**Work to be completed**. Extract, from the records beneath this instruction, each line that contains the word "Lemma".
[Data shown Boundary: Start]
(** The sum [grad1] takes over its three intermediate arrays is the sum of
    the terms [f(x_i) * (x_i - theta)]. *)
Lemma score_sum_fused (theta_ : F) a :
  np_sum (zip_with fmul (map (fun v => fpow v quarter) (map fabs a))
                        (map (fun v => fsub v theta_) a))
  = big_sum (fun v => fmul (f_integrand v) (fsub v theta_)) a.
Proof.
  unfold np_sum, big_sum, f_integrand. rewrite (map_map fabs).
  apply (fold_zip_map_fusion (fun v => fpow (fabs v) quarter)
                             (fun v => fsub v theta_)).
Qed.

(** The sum [grad2] takes over its intermediate arrays is the sum of the
    terms [g(theta + e_i)]. *)
Lemma reparameterized_sum_fused (theta_ : F) a :
  let y := map (fun e => fadd theta_ e) a in
  let p := map (fun v => fpow v (fsub (of_int 2) quarter)) (map fabs y) in
  np_sum (zip_with fdiv y (map (fun v => fmul (of_int 4) v) p))
  = big_sum (fun e => g_derivative (fadd theta_ e)) a.
Proof.
  cbv zeta. unfold np_sum, big_sum, g_derivative. rewrite !map_map.
  apply (fold_zip_div_fusion
           (fun e => fadd theta_ e)
           (fun e => fmul (of_int 4)
                       (fpow (fabs (fadd theta_ e))
                             (fsub (of_int 2) quarter)))).
Qed.

Lemma grad1_value s a :
  grad1 a s = Ok (score_function_estimator a (theta s), s).
Proof.
  unfold grad1, bind, get, ret, score_function_estimator, size.
  rewrite score_sum_fused. reflexivity.
Qed.

Lemma grad2_value s a :
  grad2 a s
  = Ok (fdiv (big_sum (fun e => g_derivative (fadd (theta s) e)) a)
             (size (x s)), s).
Proof.
  unfold grad2, bind, get, ret.
  rewrite (reparameterized_sum_fused (theta s) a). reflexivity.
Qed.

End Estimators.

Section Loops.
Context {F G : Type} `{Arith F} `{Rng G F}.

Implicit Types (s : @globals F G) (a : list F) (g : G).

Lemma draws_length n g : length (fst (draws n g)) = n.
Proof.
  revert g; induction n as [|n IH]; intros g; simpl; [reflexivity|].
  destruct (gauss g) as [v g1]. specialize (IH g1).
  destruct (draws n g1) as [vs g2]. simpl in *. congruence.
Qed.

Lemma draws_add n m g :
  draws (n + m) g
  = let (u, g1) := draws n g in
    let (v, g2) := draws m g1 in
    (u ++ v, g2).
Proof.
  revert g; induction n as [|n IH]; intros g; simpl.
  - destruct (draws m g); reflexivity.
  - destruct (gauss g) as [w g0]. rewrite IH.
    destruct (draws n g0) as [u g1]. destruct (draws m g1) as [v g2].
    reflexivity.
Qed.

(** A trial consumes [2 N] consecutive draws of the generator: the first
    [N], shifted, are the samples of the score-function estimator, the
    next [N] the noise of the reparameterized one.  No draw serves both. *)
Lemma trial_spec_fresh_draws (theta_ : F) (N : nat) g :
  trial_spec theta_ N g
  = let (w, g') := draws (N + N) g in
    ((score_function_estimator (map (fun v => fadd v theta_) (take N w)) theta_,
      reparameterized_estimator (drop N w) theta_), g').
Proof.
  unfold trial_spec. rewrite draws_add.
  pose proof (draws_length N g) as L.
  destruct (draws N g) as [z g1]. simpl in L.
  destruct (draws N g1) as [e g2].
  subst N. rewrite take_app_length, drop_app_length.
  reflexivity.
Qed.

Lemma setitem_ok a k v :
  (k < length a)%nat -> setitem a k v = Ok (<[k := v]> a).
Proof.
  intros Hk. unfold setitem.
  destruct (Nat.ltb_spec k (length a)); [reflexivity|lia].
Qed.

Lemma setitem_out_of_range a k v :
  (length a <= k)%nat -> setitem a k v = Raise IndexError.
Proof.
  intros Hk. unfold setitem.
  destruct (Nat.ltb_spec k (length a)); [lia|reflexivity].
Qed.

(** One pass through the body of the inner loop, for a sample size that
    numpy accepts and an index inside both buffers. *)
Lemma trial_ok N r s :
  0 <= N -> (r < length (est1 s))%nat -> (r < length (est2 s))%nat ->
  trial N r s
  = let (z, g1) := draws (Z.to_nat N) (rng s) in
    let (e, g2) := draws (Z.to_nat N) g1 in
    let x_ := map (fun v => fadd v (theta s)) z in
    Ok (tt, Globals (theta s) x_ e
              (<[r := score_function_estimator x_ (theta s)]> (est1 s))
              (<[r := reparameterized_estimator e (theta s)]> (est2 s))
              (means1 s) (vars1 s) (means2 s) (vars2 s) g2).
Proof.
  intros HN Hr1 Hr2.
  pose proof (draws_length (Z.to_nat N) (rng s)) as Lz.
  unfold trial, bind at 1, randn.
  destruct (Z.ltb_spec N 0) as [?|_]; [lia|].
  destruct (draws (Z.to_nat N) (rng s)) as [z g1]; simpl in Lz.
  pose proof (draws_length (Z.to_nat N) g1) as Le.
  unfold bind, get, set_x, set_est1, set_eps, set_est2, put, lift, randn;
    cbn -[grad1 grad2 setitem draws].
  rewrite grad1_value; cbn -[grad1 grad2 setitem draws].
  rewrite (setitem_ok _ _ _ Hr1); cbn -[grad1 grad2 setitem draws].
  destruct (Z.ltb_spec N 0) as [?|_]; [lia|].
  destruct (draws (Z.to_nat N) g1) as [e g2]; simpl in Le.
  cbn -[grad1 grad2 setitem draws].
  rewrite grad2_value; cbn -[grad1 grad2 setitem draws].
  rewrite (setitem_ok _ _ _ Hr2); cbn -[grad1 grad2 setitem draws].
  unfold reparameterized_estimator, size.
  rewrite length_map, Lz, Le. reflexivity.
Qed.

(** A negative sample size makes the first [randn] of the trial raise. *)
Lemma trial_negative N r s : N < 0 -> trial N r s = Raise ValueError.
Proof.
  intros HN. unfold trial, bind at 1, randn.
  destruct (Z.ltb_spec N 0) as [_|?]; [reflexivity|lia].
Qed.
(* ===== verification/_CoqProject ===== *)
-Q . S2P
Prelude.v
Ring.v
RtDef.v
Lwrb.v
RingBuffer.v
CText.v
KvStore.v
FlashParam.v
ParamCoherence.v
Serial.v
SerialCore.v
SerialPort.v
Rs485.v
UartTest.v
Nor.v
Sfud.v
Fal.v
FdbUtils.v
Kvdb.v
KvdbFlash.v
KvdbRecord.v
KvdbUpdate.v
KvdbScan.v
KvdbFind.v
KvdbCases.v
KvInstance.v
Params.v
Kernel.v
SmallMem.v
SmallMemChain.v
SmallMemOps.v
SmallMemSpec.v
SmallMemHeap.v
Heap.v
Sem.v
Waiters.v
Mailbox.v
Mutex.v
MutexInv.v
MutexOps.v
MutexRun.v
Event.v
MsgQueue.v
MsgQueueRun.v
MemPool.v
Timer.v
TimerRun.v
Sched.v
SchedInv.v
SchedRun.v
SchedKernel.v
Sleep.v
SfudInit.v
AtClient.v
AtSocket.v
Aiwb2.v
Aiwb2Send.v
Aiwb2Info.v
[Data shown Boundary: End]
**Exercise output**.
Lemma score_sum_fused (theta_ : F) a :
Lemma reparameterized_sum_fused (theta_ : F) a :
Lemma grad1_value s a :
Lemma grad2_value s a :
Lemma draws_length n g : length (fst (draws n g)) = n.
Lemma draws_add n m g :
Lemma trial_spec_fresh_draws (theta_ : F) (N : nat) g :
Lemma setitem_ok a k v :
Lemma setitem_out_of_range a k v :
Lemma trial_ok N r s :
Lemma trial_negative N r s : N < 0 -> trial N r s = Raise ValueError.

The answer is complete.